Stored data:
# # # # #

(* ===== verification/Applier.v ===== *)
(** * Applying messages to the replica
    (crates/synddb-validator/src/apply/applier.rs, rules/mod.rs and the payload
    types of crates/synddb-shared/src/types/payloads.rs)

    SQLite and its session extension are the class [Session]: the database is a
    value, and a statement that fails leaves it unchanged (SQLite rolls a failed
    [sqlite3changeset_apply] back to its savepoint, and a dropped transaction to
    its start). *)
From S2P Require Import Prelude RustStd Extern SignedTypes StateStore.

(** ** Payloads *)
Module ChangesetData.
Record t := mk { data : bytes; sequence : Z; timestamp : Z }.
End ChangesetData.
Module ChangesetBatchRequest.
Record t := mk { batch_id : string; changesets : list ChangesetData.t; attestation_token : option string }.
End ChangesetBatchRequest.
Module WithdrawalRequest.
Record t := mk { request_id : string; recipient : string; amount : string; data : bytes }.
End WithdrawalRequest.
Module SnapshotData.
Record t := mk { data : bytes; timestamp : Z; sequence : Z }.
End SnapshotData.
Module SnapshotRequest.
Record t := mk { snapshot : SnapshotData.t; message_id : string; attestation_token : option string }.
End SnapshotRequest.

(** ** SQLite sessions *)
Inductive ConflictType :=
  CONFLICT_DATA | CONFLICT_NOTFOUND | CONFLICT_CONFLICT | CONFLICT_CONSTRAINT | CONFLICT_FOREIGN_KEY.
Inductive ConflictAction := OMIT | REPLACE | ABORT.

(** What the changeset iterator yields: an operation on a table with a number of
    columns (or an error reading the operation), or an error reading the item. *)
Inductive ChangesetItem :=
| Item (op : result string (string * Z))
| ItemError (e : string).

Class Session := {
  Db : Type;
  (** [ChangesetIter::start_strm] and the items up to the first error *)
  start_strm : bytes -> result string (list ChangesetItem);
  (** [SELECT COUNT( * ) FROM pragma_table_info(?)], [.ok()] *)
  table_info : Db -> string -> option Z;
  (** [apply_strm] with a conflict handler *)
  apply_strm : Db -> bytes -> (ConflictType -> ConflictAction) -> result string Db;
  (** [session::invert_strm] *)
  invert_strm : bytes -> result string bytes;
  (** [transaction()] and [commit()] *)
  begin_tx : Db -> result string unit;
  commit_tx : Db -> result string unit;
  (** temporary file, open, probe and backup: the error is the context text *)
  restore_backup : Db -> bytes -> result string Db;
  (** the WAL pragmas of a file database *)
  set_pragmas : Db -> result string unit;
}.

(** ** rules/mod.rs *)
Inductive ValidationResult := Pass | Fail (reason : string) | NotApplicable.

Module ValidationRule.
Record t `{Session} := mk {
  name : string;
  validate : Db -> Z -> result string ValidationResult;
  is_enabled : bool;
}.
End ValidationRule.

Module RuleRegistry.
Section ops.
Context `{SE : Session}.
Definition t : Type := list ValidationRule.t.
Definition new : t := [].
Definition register (r : t) (rule : ValidationRule.t) : t := r ++ [rule].
Definition len (r : t) : nat := length r.
Definition is_empty (r : t) : bool := match r with [] => true | _ => false end.

Fixpoint validate_all (rules : t) (conn : Db) (sequence : Z) : result ValidatorError unit :=
  match rules with
  | [] => Ok tt
  | rule :: rules' =>
      if negb (ValidationRule.is_enabled rule) then validate_all rules' conn sequence
      else
        match ValidationRule.validate rule conn sequence with
        | Ok Pass | Ok NotApplicable => validate_all rules' conn sequence
        | Ok (Fail reason) =>
            Err (ValidationRuleFailed (ValidationRule.name rule) sequence reason)
        | Err e =>
            Err (ValidationRuleFailed (ValidationRule.name rule) sequence ("Rule error: " +:+ e))
        | Panic w => Panic w
        end
  end.
End ops.
End RuleRegistry.

(** ** apply/applier.rs *)
Inductive DatabaseType := File (path : string) | InMemoryDb.

Module ChangesetApplier.
Section ops.
Context `{ZS : Zstd} `{SE : Session}.
Context `{SC : Serde ChangesetBatchRequest.t} `{SN : Serde SnapshotRequest.t} `{SWd : Serde WithdrawalRequest.t}.

Record t := mk { conn : Db; db_type : DatabaseType }.
Definition with_conn (a : t) (db : Db) : t := mk db (db_type a).

(** The zstd decoder either fails to be created or to read; both contexts hide
    the cause. *)
Definition decompress (data : bytes) : result AnyError bytes := context "Failed to decompress" (zstd_decode data).

Definition decompress_and_parse {A} `{Serde A} (message : SignedMessage.t) (type_name : string)
  : result AnyError A :=
  let at_seq := type_name +:+ " at sequence " +:+ int_to_string (SignedMessage.sequence message)
                +:+ ": " in
  let? decompressed := map_err (fun e => Typed (DecompressionError
                         ("Failed to decompress " +:+ at_seq +:+ AnyError_to_string e)))
                         (decompress (SignedMessage.payload message)) in
  map_err (fun e => Typed (ParseError ("Failed to parse " +:+ at_seq +:+ e))) (de decompressed).

(** The loop over the items; each insert into the [HashMap] overwrites. *)
Fixpoint table_columns_loop (m : gmap string Z) (items : list ChangesetItem)
  : result AnyError (gmap string Z) :=
  match items with
  | [] => Ok m
  | Item (Ok (table_name, col_count)) :: items' =>
      table_columns_loop (<[table_name := col_count]> m) items'
  | Item (Err e) :: _ => Err (Msg ("Failed to get changeset operation: " +:+ e))
  | Item (Panic w) :: _ => Panic w
  | ItemError e :: _ => Err (Msg ("Failed to read changeset item: " +:+ e))
  end.

(** The second loop, in the map's (unspecified) iteration order. *)
Fixpoint check_tables (conn : Db) (tables : list (string * Z)) : list string * list string :=
  match tables with
  | [] => ([], [])
  | (table, expected_cols) :: tables' =>
      let '(missing, mismatches) := check_tables conn tables' in
      match table_info conn table with
      | None | Some 0 => (table :: missing, mismatches)
      | Some actual_cols =>
          if negb (actual_cols =? expected_cols) then
            (missing, (table +:+ " (changeset has " +:+ int_to_string expected_cols
                       +:+ " columns, target has " +:+ int_to_string actual_cols +:+ ")") :: mismatches)
          else (missing, mismatches)
      end
  end.

Definition missing_tables_error (missing : list string) : string :=
  "Changeset references tables that don't exist: " +:+ join ", " missing
  +:+ ". A snapshot is required to sync schema first.".
Definition column_mismatch_error (mismatches : list string) : string :=
  "Schema mismatch - column counts don't match: " +:+ join "; " mismatches
  +:+ ". A snapshot is required to sync schema first.".

Definition validate_changeset_schema (conn : Db) (data : bytes) : result AnyError unit :=
  let? items := map_err (fun e => Msg ("Failed to start changeset iterator: " +:+ e)) (start_strm data) in
  let? table_columns := table_columns_loop ∅ items in
  let '(missing_tables, column_mismatches) := check_tables conn (map_to_list table_columns) in
  match missing_tables, column_mismatches with
  | _ :: _, _ => Err (Msg (missing_tables_error missing_tables))
  | [], _ :: _ => Err (Msg (column_mismatch_error column_mismatches))
  | [], [] => Ok tt
  end.

(** Only an INSERT on an existing row is skipped. *)
Definition conflict_handler (c : ConflictType) : ConflictAction :=
  match c with CONFLICT_CONFLICT => OMIT | _ => ABORT end.

Definition apply_single_changeset (conn : Db) (data : bytes) : result AnyError Db :=
  let? _ := validate_changeset_schema conn data in
  map_err (fun e => Msg ("Failed to apply changeset: " +:+ e)) (apply_strm conn data conflict_handler).

(** The loop inside the transaction; an empty changeset is skipped. *)
Fixpoint apply_changesets (sequence : Z) (batch_id : string) (i : nat) (tx : Db)
    (changesets : list ChangesetData.t) : result AnyError Db :=
  match changesets with
  | [] => Ok tx
  | c :: changesets' =>
      match ChangesetData.data c with
      | [] => apply_changesets sequence batch_id (S i) tx changesets'
      | _ =>
          let? tx' := map_err (fun e => Typed (ChangesetApplyError sequence
                        ("Changeset " +:+ int_to_string (Z.of_nat i) +:+ " in batch " +:+ batch_id
                         +:+ ": " +:+ AnyError_to_string e)))
                        (apply_single_changeset tx (ChangesetData.data c)) in
          apply_changesets sequence batch_id (S i) tx' changesets'
      end
  end.

(** An error before the commit drops the transaction: the database is as before. *)
Definition apply_changeset_message_with_rules (a : t) (message : SignedMessage.t)
    (rules : option RuleRegistry.t) : t * result AnyError unit :=
  let body :=
    let? batch := decompress_and_parse (A := ChangesetBatchRequest.t) message "changeset batch" in
    let? _ := map_err (fun e => Typed (DatabaseError ("Failed to begin transaction: " +:+ e)))
                (begin_tx (conn a)) in
    let? tx := apply_changesets (SignedMessage.sequence message) (ChangesetBatchRequest.batch_id batch) 0
                 (conn a) (ChangesetBatchRequest.changesets batch) in
    let? _ := match rules with
              | Some registry =>
                  map_err Typed (RuleRegistry.validate_all registry tx (SignedMessage.sequence message))
              | None => Ok tt
              end in
    let? _ := map_err (fun e => Typed (DatabaseError ("Failed to commit transaction: " +:+ e)))
                (commit_tx tx) in
    Ok tx in
  match body with
  | Ok tx => (with_conn a tx, Ok tt)
  | Err e => (a, Err e)
  | Panic w => (a, Panic w)
  end.

Definition restore_snapshot (a : t) (snapshot_data : bytes) : t * result AnyError unit :=
  match restore_backup (conn a) snapshot_data with
  | Err e => (a, Err (Msg e))
  | Panic w => (a, Panic w)
  | Ok db =>
      let a' := with_conn a db in
      match db_type a with
      | File _ => (a', context "Failed to re-apply pragmas after snapshot restore" (set_pragmas db))
      | InMemoryDb => (a', Ok tt)
      end
  end.

Definition apply_snapshot_message (a : t) (message : SignedMessage.t) : t * result AnyError unit :=
  match decompress_and_parse (A := SnapshotRequest.t) message "snapshot" with
  | Err e => (a, Err e)
  | Panic w => (a, Panic w)
  | Ok request => restore_snapshot a (SnapshotData.data (SnapshotRequest.snapshot request))
  end.

Definition apply_message_with_rules (a : t) (message : SignedMessage.t) (rules : option RuleRegistry.t)
  : t * result AnyError unit :=
  match SignedMessage.message_type message with
  | MessageType.Changeset => apply_changeset_message_with_rules a message rules
  | MessageType.Snapshot => apply_snapshot_message a message
  | MessageType.Withdrawal => (a, Ok tt)
  end.
Definition apply_message (a : t) (message : SignedMessage.t) : t * result AnyError unit :=
  apply_message_with_rules a message None.

Definition extract_snapshot (message : SignedMessage.t) : result AnyError (option SnapshotRequest.t) :=
  match SignedMessage.message_type message with
  | MessageType.Snapshot =>
      let? decompressed := decompress (SignedMessage.payload message) in
      let? request := context "Failed to parse snapshot request" (de decompressed) in
      Ok (Some request)
  | _ => Ok None
  end.

Definition extract_withdrawal (message : SignedMessage.t) : result AnyError (option WithdrawalRequest.t) :=
  match SignedMessage.message_type message with
  | MessageType.Withdrawal =>
      let? decompressed := decompress (SignedMessage.payload message) in
      let? request := context "Failed to parse withdrawal request" (de decompressed) in
      Ok (Some request)
  | _ => Ok None
  end.
End ops.
Arguments t {_}.
End ChangesetApplier.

# # # # #

» **Your task**
Starting with the line that holds "Definition decompress (data" and ending with the line that holds "at_seq +:+ AnyError_to_string e)))", retype every line in the data above exactly, and nothing else.

» **Answer space**
Definition decompress (data : bytes) : result AnyError bytes := context "Failed to decompress" (zstd_decode data).

Definition decompress_and_parse {A} `{Serde A} (message : SignedMessage.t) (type_name : string)
  : result AnyError A :=
  let at_seq := type_name +:+ " at sequence " +:+ int_to_string (SignedMessage.sequence message)
                +:+ ": " in
  let? decompressed := map_err (fun e => Typed (DecompressionError
                         ("Failed to decompress " +:+ at_seq +:+ AnyError_to_string e)))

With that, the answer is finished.